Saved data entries

───

(** Pushing the strings: they are on the stack at the pointers returned, below
    what was there before; or the guard page stops them. *)
Lemma push_args_run argv pgdir sz ka : forall s sp argc ptrs, stack_ok (xmem s) pgdir sz ka -> Forall string_ok argv ->
  argc + Z.of_nat (length argv) <= MAXARG -> sz - PGSIZE <= sp <= sz ->
  if decide (sz - PGSIZE <= pushed sp argv) then
    exists m' new, push_args pgdir argc argv sp ptrs s = Ok (pushed sp argv, ptrs ++ new) (with_mem m' s) /\ stack_ok m' pgdir sz ka /\
      (forall x, sp <= x < sz -> user_mem m' pgdir x = user_mem (xmem s) pgdir x) /\ length new = length argv /\
      forall i arg p, argv !! i = Some arg -> new !! i = Some p ->
        pushed sp argv <= p /\ p + Z.of_nat (length arg) < sz /\ bytes_at (user_mem m' pgdir) p (arg ++ [0])
  else push_args pgdir argc argv sp ptrs s = Panic "EXEC FAILED!\n".
Proof.
  induction argv as [|arg argv IH]; intros s sp argc ptrs K Hargs Hc Hsp; cbn [pushed foldl push_args].
  { rewrite decide_True by lia. exists (xmem s), []. rewrite with_mem_id, app_nil_r. done. }
  apply Forall_cons in Hargs as [Harg Hargs]. cbn [length] in Hc. destruct (Z.leb_spec MAXARG argc); [lia|].
  pose proof (sk_sz _ _ _ _ K) as [Hal Hsz]. pose proof Harg as [_ Hlen]. destruct (push_at_bounds sp arg) as (B1 & B2 & B3).
  rewrite push_sp_at by (unfold PGSIZE, KERNBASE in *; done || lia). fold (pushed (push_at sp arg) argv).
  pose proof (pushed_le argv (push_at sp arg)) as Hle. assert (length (arg ++ [0]) = S (length arg)) as El by (rewrite length_app; cbn; lia).
  destruct (decide (sz - PGSIZE <= push_at sp arg)) as [Hfit|Hfit].
  - destruct (copyout_run s pgdir sz ka (push_at sp arg) (arg ++ [0]) K (string_bytes arg Harg) Hfit) as (m1 & E1 & K1 & U1);
      [by destruct arg|rewrite El; lia|]. rewrite (Ok_bind _ _ _ _ _ E1). cbn [Z.ltb Z.compare].
    specialize (IH (with_mem m1 s) (push_at sp arg) (argc + 1) (ptrs ++ [push_at sp arg]) K1 Hargs ltac:(lia) ltac:(lia)).
    destruct (decide (sz - PGSIZE <= pushed (push_at sp arg) argv)); [|done]. destruct IH as (m' & new & E & K' & U & Hln & Hnew).
    exists m', (push_at sp arg :: new). rewrite E, with_mem_with, <- app_assoc. split; [done|]. split; [done|]. split; [|split].
    + intros x Hx. rewrite U, with_mem_mem, U1 by lia. rewrite El. destruct (Z.ltb_spec x (push_at sp arg + Z.of_nat (S (length arg)))); [lia|].
      by rewrite andb_false_r.
    + cbn. lia.
    + intros [|i] arg' p Ha Hp; cbn in Ha, Hp; [|by apply (Hnew i)]. injection Ha as <-. injection Hp as <-.
      split; [done|]. split; [lia|]. intros k Hk. rewrite El in Hk. rewrite U, with_mem_mem, U1 by lia. rewrite El.
      destruct (Z.leb_spec (push_at sp arg) (push_at sp arg + Z.of_nat k)), (Z.ltb_spec (push_at sp arg + Z.of_nat k) (push_at sp arg + Z.of_nat (S (length arg))));
        try lia. cbn [andb]. f_equal. lia.
  - rewrite decide_False by lia. rewrite (Ok_bind _ _ _ _ _ (copyout_guard s pgdir sz ka (push_at sp arg) (arg ++ [0]) K
      ltac:(unfold aligned, PGSIZE in *; Z.div_mod_to_equations; lia) ltac:(by destruct arg))). done.
Qed.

───

Work instruction: What lines in the data above carry "Hfit"? Return them all.

Answer section:
  destruct (decide (sz - PGSIZE <= push_at sp arg)) as [Hfit|Hfit].
  - destruct (copyout_run s pgdir sz ka (push_at sp arg) (arg ++ [0]) K (string_bytes arg Harg) Hfit) as (m1 & E1 & K1 & U1);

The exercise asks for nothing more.